Now lets analyze this list from the point of view of IE. The current security settings on my IE folder (in program files) is the following: Administratos – Full Control, Power Users – Modify and Users – Read and Execute. In other words you can only create files there if you have at least power user privileges, but if malicious code runs at that level you are pretty much screwed anyway as you can do much more damage than that.
Now if you run as a normal user (which you should be!), your only hope is to write to a directory in the path (or alternatively change your path so that it includes a given directory). In this case the DLL would be loaded IF it couldn’t be found in any of the other places. This scenario is only possible if some application uninstalled itself and failed to remove the registry entry for the DLL.
To sum up:
vulnerabilityhas been fixed a couple of years ago (in WinXP SP2)
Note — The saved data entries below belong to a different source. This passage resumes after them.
(* ===== verification/TariffPayload.v ===== *)
(** * Payloads of tariff overrides

    The mirror structs a tariff override stores, their validation against the
    tariff family, the conversions to and from the metering price structs, and
    the compiled catalogue a seed is taken from
    ([crates/registry/src/pricing/tariffs.rs],
    [crates/forward/src/pricing/tariff_book.rs],
    [crates/server/src/tariff_admin.rs]).

    The JSON codecs derived for the mirror structs are the class [PayloadSerde];
    its laws are that a struct is written as an object, that values that fit their
    fields are read back as written, and that only such values are read. *)
From S2P Require Import Prelude Text Waits Tariffs MeterUsage TurnMeter KimiTariffs GlmTariffs CodexTariffs GeminiTariffs MediaTariffs.
(* ===== verification/TariffBook.v ===== *)
(** * Hot tariff overrides

    The append-only override table and its writer
    ([crates/registry/src/pricing/tariffs.rs], migrations 0036 and 0037), the
    process-wide book read from it ([crates/forward/src/pricing/tariff_book.rs])
    and the two Control API operations that publish rows
    ([crates/server/src/admin.rs], [tariff_admin.rs]).

    The table is the list of its rows in insertion order.  Writers of one family
    hold its advisory lock, so an insert is one step.  The digest, the order of
    [ORDER BY] under the database's collation and the JSON codecs are parameters. *)
From S2P Require Import Prelude Text Waits Tariffs MeterUsage TurnMeter KimiTariffs GlmTariffs CodexTariffs GeminiTariffs MediaTariffs TariffPayload.

(** ** Rows *)
Record TariffOverride := mkOverride {
  tariff_family : string; version : Z; effective_from : Z; payload : Value; payload_digest : string;
  created_ts : Z; created_by : string; reason : string }.
Record TariffOverrideInsert := mkInsert {
  in_family : string; in_version : Z; in_effective_from : Z; in_payload : Value; in_created_by : string; in_reason : string }.
Inductive TariffOverrideRejection : Type :=
| Invalid
| Conflict (existing_digest : string) (existing_effective_from : Z)
| SequenceViolation (expected_next : Z).
Inductive TariffOverrideInsertOutcome : Type :=
| Inserted (row : TariffOverride)
| Unchanged (row : TariffOverride)
| Rejected (rejection : TariffOverrideRejection).
(** The errors of the authority itself. *)
Inductive AuthorityError : Type := VersionOverflow | IntegrityFailure | InvalidText.
Definition Table : Type := list TariffOverride.

Definition TARIFF_OVERRIDE_CLOCK_SKEW_GRACE_SECS : Z := 60.
Definition require_id (value : string) : bool :=
  negb (bool_decide (value = EmptyString)) && bool_decide (trim value = value).
Definition validate_tariff_override_insert (i : TariffOverrideInsert) : bool :=
  validate_tariff_family (in_family i) && negb (in_version i <? 2) && negb (in_effective_from i <? 0)
  && require_id (in_created_by i) && require_id (in_reason i).

(** [Iterator::max_by_key]: the last of the greatest. *)
Fixpoint max_by_key {A} (key : A -> Z) (l : list A) : option A :=
  match l with
  | [] => None
  | x :: l => match max_by_key key l with Some y => if key y <? key x then Some x else Some y | None => Some x end
  end.
Definition of_family (family : string) (row : TariffOverride) : bool := bool_decide (tariff_family row = family).
Definition resolve_tariff_override (rows : list TariffOverride) (family : string) (priced_ts : Z) : option TariffOverride :=
  max_by_key version (List.filter (fun row => of_family family row && (effective_from row <=? priced_ts)) rows).
Definition family_head_version (rows : list TariffOverride) (family : string) : Z :=
  default 1 (max_of (map version (List.filter (of_family family) rows))).

(** ** The authority *)
Definition hex_byte (b : Z) : bool := between 48 57 b || between 97 102 b.
Definition digest_format (s : string) : bool :=
  match strip_prefix "sha256:v2:" s with Some h => (str_bytes h =? 64) && all_bytes hex_byte h | None => false end.
Class Authority := {
  value_digest : Value -> string;
  order_by : Table -> Table }.
Class AuthorityOk `{Authority} : Prop := {
  value_digest_format : forall v, digest_format (value_digest v) = true;
  order_by_perm : forall t, order_by t ≡ₚ t }.

(** PostgreSQL text holds no NUL. *)
Definition pg_text (s : string) : bool := all_bytes (fun b => negb (b =? 0)) s.
(** The CHECKs and the sequence trigger of migrations 0036 and 0037. *)
Definition table_checks (row : TariffOverride) : bool :=
  (2 <=? version row) && (0 <=? effective_from row) && (0 <=? created_ts row)
  && negb (bool_decide (created_by row = EmptyString)) && negb (bool_decide (reason row = EmptyString))
  && digest_format (payload_digest row) && validate_tariff_family (tariff_family row).
Definition enforce_version (t : Table) (row : TariffOverride) : bool :=
  version row =? family_head_version t (tariff_family row) + 1.
Inductive db_error : Type := SequenceTrigger | CheckViolation.
Definition db_insert (t : Table) (row : TariffOverride) : result db_error Table :=
  if negb (enforce_version t row) then Err SequenceTrigger
  else if negb (table_checks row) then Err CheckViolation
  else Ok (t ++ [row]).

Section Store.
  Context `{Authority, PayloadSerde}.
Definition tariff_override_from_row (row : TariffOverride) : result AuthorityError TariffOverride :=
  if bool_decide (value_digest (payload row) = payload_digest row) then Ok row else Err IntegrityFailure.
Fixpoint collect_rows (rows : list TariffOverride) : result AuthorityError (list TariffOverride) :=
  match rows with
  | [] => Ok []
  | row :: rows => r ← tariff_override_from_row row; rs ← collect_rows rows; Ok (r :: rs)
  end.
Definition postgres_list_tariff_overrides (t : Table) : result AuthorityError (list TariffOverride) := collect_rows (order_by t).
(* ===== verification/GlmSelect.v ===== *)
(** * Profile selection ([crates/forward/src/glm/selection.rs], mirrored by
    [crates/forward/src/kimi/selection.rs])

    The rank core is the same on both planes; what makes a profile ineligible is
    each plane's own taxonomy, so that the selector is generic in the reason.
    A request is placed on a subscription profile: a sticky conversation first,
    then fresh evidence, load, weekly and five-hour quota steering, and a rotation
    cursor among ties.  Integers are [i64] where the code multiplies them. *)
From S2P Require Import Prelude.

Inductive Ineligible : Type :=
| QuotaWall | AccountDead | AccountSuspect | ModelIneligible | TransportWedged.
Record WindowEvidence := mkEvidence {
  used_fraction_units : option Z;
  reset_in_secs : option Z }.
Record Candidate (R : Type) := mkCandidate {
  profile_id : string;
  ineligible : option R;
  window_5h : option WindowEvidence;
  window_weekly : option WindowEvidence;
  quota_age_secs : option Z;
  inflight : Z }.
Arguments mkCandidate {R}.
Arguments profile_id {R}.
Arguments ineligible {R}.
Arguments window_5h {R}.
Arguments window_weekly {R}.
Arguments quota_age_secs {R}.
Arguments inflight {R}.
#[global] Instance Ineligible_eq_dec : EqDecision Ineligible.
Proof. solve_decision. Defined.
#[global] Instance WindowEvidence_eq_dec : EqDecision WindowEvidence.
Proof. solve_decision. Defined.
#[global] Instance Candidate_eq_dec `{!EqDecision R} : EqDecision (Candidate R).
Proof. solve_decision. Defined.

Section Select.
Context {R : Type}.

Definition is_eligible (c : Candidate R) : bool := match ineligible c with None => true | Some _ => false end.
Definition has_observation (c : Candidate R) : bool :=
  match window_5h c, window_weekly c with None, None => false | _, _ => true end.

Definition FRACTION_SCALE : Z := 100000000.
Definition STEERING_THRESHOLD : Z := FRACTION_SCALE / 2.
Definition STALE_AFTER_SECS : Z := 300.
Definition RESET_DISCOUNT_HORIZON_SECS : Z := 3600.
Definition WEEKLY_SOFT_RESERVE : Z := 95 * FRACTION_SCALE / 100.

(** [i64] multiplication wraps; the division truncates. *)
Definition discounted_5h (w : WindowEvidence) : option Z :=
  used ← used_fraction_units w;
  let discount := match reset_in_secs w with
                  | Some secs => Z.max 0 (Z.min RESET_DISCOUNT_HORIZON_SECS secs)
                  | None => RESET_DISCOUNT_HORIZON_SECS
                  end in
  Some (Z.quot (wrap_i64 (used * discount)) RESET_DISCOUNT_HORIZON_SECS).

Definition above_threshold (o : option Z) : Z :=
  match o with Some used => if STEERING_THRESHOLD <=? used then used else 0 | None => 0 end.
Definition rank (c : Candidate R) : Z * Z * Z * Z :=
  let freshness := match quota_age_secs c with
                   | Some age => if age <=? STALE_AFTER_SECS then 0 else 2
                   | None => 1
                   end in
  (freshness, inflight c,
   above_threshold (window_weekly c ≫= used_fraction_units),
   above_threshold (window_5h c ≫= discounted_5h)).

(** The lexicographic order of the rank tuples, and its minimum. *)
Definition lex (c : comparison) (d : comparison) : comparison := match c with Eq => d | _ => c end.
Definition rank_compare (x y : Z * Z * Z * Z) : comparison :=
  let '(a, b, c, d) := x in
  let '(a', b', c', d') := y in
  lex (a ?= a') (lex (b ?= b') (lex (c ?= c') (d ?= d'))).
Definition rank_le (x y : Z * Z * Z * Z) : Prop := rank_compare x y <> Gt.
Definition rank_min (l : list (Z * Z * Z * Z)) : option (Z * Z * Z * Z) :=
  match l with
  | [] => None
  | x :: l => Some (fold_left (fun m y => match rank_compare y m with Lt => y | _ => m end) l x)
  end.

(** The stable sort by profile id. *)
Fixpoint insert_by_id (c : Candidate R) (l : list (Candidate R)) : list (Candidate R) :=
  match l with
  | [] => [c]
  | x :: l => if String.leb (profile_id c) (profile_id x) then c :: x :: l else x :: insert_by_id c l
  end.
Definition sort_by_id (l : list (Candidate R)) : list (Candidate R) := foldr insert_by_id [] l.

Definition at_reserve (c : Candidate R) : bool :=
  match window_weekly c ≫= used_fraction_units with
  | Some used => WEEKLY_SOFT_RESERVE <=? used
  | None => false
  end.
(** The candidates fresh placements choose from. *)
Definition placeable (candidates : list (Candidate R)) : list (Candidate R) :=
  let eligible := List.filter is_eligible candidates in
  let observed := List.filter has_observation eligible in
  if existsb (fun c => negb (at_reserve c)) observed
  then List.filter (fun c => negb (at_reserve c)) eligible
  else eligible.
Definition tied (candidates : list (Candidate R)) : list (Candidate R) :=
  let filtered := placeable candidates in
  match rank_min (map rank filtered) with
  | None => []
  | Some best => sort_by_id (List.filter (fun c => bool_decide (rank c = best)) filtered)
  end.
Definition pinned (candidates : list (Candidate R)) (sticky : option string) : option (Candidate R) :=
  sticky_id ← sticky;
  List.find (fun c => bool_decide (profile_id c = sticky_id) && is_eligible c) candidates.

Definition select (candidates : list (Candidate R)) (sticky : option string) (cursor : Z) : option (Candidate R) :=
  match pinned candidates sticky with
  | Some c => Some c
  | None =>
      let eligible := List.filter is_eligible candidates in
      match eligible with
      | [] => None
      | _ =>
          match placeable candidates with
          | [] => None
          | _ =>
              let t := tied candidates in
              t !! Z.to_nat (cursor mod Z.of_nat (length t))
          end
      end
  end.
Definition ineligible_ids (candidates : list (Candidate R)) : gset string :=
  list_to_set (map profile_id (List.filter (fun c => negb (is_eligible c)) candidates)).

(** ** The order *)
Lemma rank_compare_refl x : rank_compare x x = Eq.
Proof. destruct x as [[[a b] c] d]. cbn. by rewrite !Z.compare_refl. Qed.
Lemma rank_le_spec x y : rank_le x y <->
  let '(a, b, c, d) := x in let '(a', b', c', d') := y in
  a < a' \/ (a = a' /\ (b < b' \/ (b = b' /\ (c < c' \/ (c = c' /\ d <= d'))))).
Proof.
  destruct x as [[[a b] c] d], y as [[[a' b'] c'] d']. unfold rank_le. cbn. unfold lex.
  destruct (Z.compare_spec a a'), (Z.compare_spec b b'), (Z.compare_spec c c'), (Z.compare_spec d d');
    split; intros ?; try done; lia.
Qed.
#[global] Instance rank_le_preorder : PreOrder rank_le.
Proof.
  split; [intros x; unfold rank_le; by rewrite rank_compare_refl|].
  intros [[[a b] c] d] [[[a' b'] c'] d'] [[[a'' b''] c''] d''] H1%rank_le_spec H2%rank_le_spec.
  apply rank_le_spec. lia.
Qed.

Lemma rank_compare_total x y : rank_compare y x <> Lt -> rank_le x y.
Proof.
  destruct x as [[[a b] c] d], y as [[[a' b'] c'] d']. intros E. apply rank_le_spec. cbn in E. unfold lex in E.
  destruct (Z.compare_spec a' a), (Z.compare_spec b' b), (Z.compare_spec c' c), (Z.compare_spec d' d); try done; lia.
Qed.
Lemma rank_fold_spec l x :
  let m := fold_left (fun m y => match rank_compare y m with Lt => y | _ => m end) l x in
  (m = x \/ m ∈ l) /\ rank_le m x /\ forall y, y ∈ l -> rank_le m y.
Proof.
  revert x. induction l as [|y l IH]; intros x; cbn; [split; [by left|]; split; [done|set_solver]|].
  set (z := match rank_compare y x with Lt => y | _ => x end). destruct (IH z) as (H1 & H2 & H3).
  assert (Hz : (z = x \/ z = y) /\ rank_le z x /\ rank_le z y).
  { unfold z. destruct (rank_compare y x) eqn:E.
    2: { split; [by right|]. split; [unfold rank_le; by rewrite E|done]. }
    all: split; [by left|]; split; [done|]; apply rank_compare_total; by rewrite E. }
  clearbody z. set (m := fold_left _ l z) in *. clearbody m. destruct Hz as (Hz & Hx & Hy). split.
  - destruct H1 as [->|H1]; [|right; by right]. destruct Hz as [->| ->]; [by left|right; by left].
  - split; [by transitivity z|]. intros w [->|Hw]%elem_of_cons; [by transitivity z|auto].
Qed.
Lemma rank_min_spec l m :
  rank_min l = Some m -> m ∈ l /\ forall y, y ∈ l -> rank_le m y.
Proof.
  destruct l as [|x l]; cbn; [done|]. intros [= <-]. destruct (rank_fold_spec l x) as ([E|E] & H2 & H3).
  - split; [rewrite E; set_solver|]. intros y [->|Hy]%elem_of_cons; auto.
  - split; [set_solver|]. intros y [->|Hy]%elem_of_cons; auto.
Qed.

(** ** The sort *)
Lemma insert_by_id_perm c l : insert_by_id c l ≡ₚ c :: l.
Proof. induction l as [|x l IH]; cbn; [done|]. case_match; [done|]. rewrite IH. constructor. Qed.
Lemma sort_by_id_perm l : sort_by_id l ≡ₚ l.
Proof. induction l as [|x l IH]; cbn; [done|]. by rewrite insert_by_id_perm, IH. Qed.

(** ** Placement *)
Lemma placeable_spec cands c :
  c ∈ placeable cands <-> c ∈ cands /\ is_eligible c = true
    /\ (at_reserve c = true -> forall d, d ∈ cands -> is_eligible d = true -> has_observation d = true -> at_reserve d = true).
Proof.
  unfold placeable. destruct (existsb _ _) eqn:E.
  - apply existsb_exists in E as (d & Hd%list_elem_of_In & Hr). rewrite !elem_of_lfilter in *.
    split; [intros [[? ?] ?]; destruct (at_reserve c); naive_solver|].
    intros (? & ? & Hx). split; [done|]. destruct (at_reserve c); [|done].
    destruct Hd as [[? ?] ?]. rewrite (Hx eq_refl d) in Hr by done. done.
  - rewrite elem_of_lfilter. split; [|naive_solver]. intros [? ?]. split; [done|]. split; [done|].
    intros _ d Hd He Ho. destruct (at_reserve d) eqn:Ed; [done|]. exfalso.
    assert (existsb (fun c => negb (at_reserve c)) (List.filter has_observation (List.filter is_eligible cands)) = true);
      [|congruence]. apply existsb_exists. exists d. rewrite <- list_elem_of_In, !elem_of_lfilter, Ed. done.
Qed.
Lemma placeable_nonempty cands c : c ∈ cands -> is_eligible c = true -> placeable cands <> [].
Proof.
  intros Hc He. unfold placeable. destruct (existsb _ _) eqn:E.
  - apply existsb_exists in E as (d & Hd%list_elem_of_In & Hr). intros E2. apply (not_elem_of_nil d).
    rewrite <- E2, !elem_of_lfilter in *. naive_solver.
  - intros E2. apply (not_elem_of_nil c). by rewrite <- E2, elem_of_lfilter.
Qed.
Lemma tied_spec cands c :
  c ∈ tied cands <-> c ∈ placeable cands /\ forall d, d ∈ placeable cands -> rank_le (rank c) (rank d).
Proof.
  unfold tied. destruct (rank_min _) as [best|] eqn:E.
  - apply rank_min_spec in E as [Hb Hm]. apply list_elem_of_fmap in Hb as (b & -> & Hb).
    assert (Hm' : forall d, d ∈ placeable cands -> rank_le (rank b) (rank d)).
    { intros d Hd. apply Hm. apply list_elem_of_fmap. eauto. }
    rewrite sort_by_id_perm, elem_of_lfilter, bool_decide_eq_true. split; [by intros [? ->]|].
    intros [Hc Hr]. split; [done|]. specialize (Hm' c Hc). specialize (Hr b Hb). clear Hm.
    destruct (rank c) as [[[? ?] ?] ?], (rank b) as [[[? ?] ?] ?]. apply rank_le_spec in Hm', Hr. repeat f_equal; lia.
  - assert (En : placeable cands = []) by (by destruct (placeable cands)). rewrite En. set_solver.
Qed.
Lemma tied_nonempty cands : placeable cands <> [] -> tied cands <> [].
Proof.
  intros Hp. unfold tied. destruct (rank_min _) as [best|] eqn:E; [|by destruct (placeable cands)].
  apply rank_min_spec in E as [Hb _]. apply list_elem_of_fmap in Hb as (b & -> & Hb). intros E2.
  assert (Hin : b ∈ sort_by_id (List.filter (fun c => bool_decide (rank c = rank b)) (placeable cands))).
  { rewrite sort_by_id_perm, elem_of_lfilter, bool_decide_eq_true. done. }
  rewrite E2 in Hin. by apply elem_of_nil in Hin.
Qed.
Lemma tied_lookup cands cursor : tied cands <> [] -> 0 <= cursor ->
  exists c, tied cands !! Z.to_nat (cursor mod Z.of_nat (length (tied cands))) = Some c.
Proof.
  intros Hn Hc. apply lookup_lt_is_Some_2. destruct (tied cands) as [|x l]; [done|].
  pose proof (Z.mod_pos_bound cursor (Z.of_nat (length (x :: l))) ltac:(cbn; lia)). lia.
Qed.

Lemma pinned_spec cands sticky c :
  pinned cands sticky = Some c -> c ∈ cands /\ is_eligible c = true /\ Some (profile_id c) = sticky.
Proof.
  unfold pinned. destruct sticky as [id|]; cbn; [|done]. intros [H1%list_elem_of_In H2]%List.find_some.
  apply andb_true_iff in H2 as [->%bool_decide_eq_true H2]. done.
Qed.
Lemma select_unpinned cands sticky cursor :
  pinned cands sticky = None ->
  select cands sticky cursor = if bool_decide (placeable cands = []) then None
    else tied cands !! Z.to_nat (cursor mod Z.of_nat (length (tied cands))).
Proof.
  intros Hp. unfold select. rewrite Hp. destruct (List.filter is_eligible cands) eqn:Ee.
  - unfold placeable. by rewrite Ee.
  - by destruct (placeable cands).
Qed.
Lemma select_tied cands sticky cursor c :
  pinned cands sticky = None -> select cands sticky cursor = Some c -> c ∈ tied cands.
Proof. intros Hp. rewrite select_unpinned by done. case_bool_decide; [done|]. apply list_elem_of_lookup_2. Qed.
Lemma select_eligible cands sticky cursor c :
  select cands sticky cursor = Some c -> c ∈ cands /\ is_eligible c = true.
Proof.
  intros E. destruct (pinned cands sticky) as [d|] eqn:Hp.
  - unfold select in E. rewrite Hp in E. injection E as ->. apply pinned_spec in Hp. naive_solver.
  - apply select_tied in E; [|done]. apply tied_spec in E as [Hm%placeable_spec _]. naive_solver.
Qed.
Lemma select_serves cands sticky cursor c :
  0 <= cursor -> c ∈ cands -> is_eligible c = true -> is_Some (select cands sticky cursor).
Proof.
  intros Hcur Hc He. destruct (pinned cands sticky) eqn:Hp; [unfold select; rewrite Hp; eauto|].
  pose proof (placeable_nonempty cands c Hc He) as Hne.
  rewrite select_unpinned, bool_decide_eq_false_2 by done.
  apply (tied_lookup cands cursor (tied_nonempty _ Hne) Hcur).
Qed.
- If you run your browser with high privileges, you don’t need this method to alter the system. It can be used to
hidefiles, but then again if you have that high privileges you can directly install rootkits.
- If you run with low privileges (as you should), the only attack would only be possible if you uninstalled a program which registered a BHO without referring with the full pathname to it and the uninstaller program deleted the dll, but failed to delete the registry entry. With other words: very, very unlikely.
My advice would be: run with low privileges (as user) and don’t read articles from people who don’t know what they’re talking about.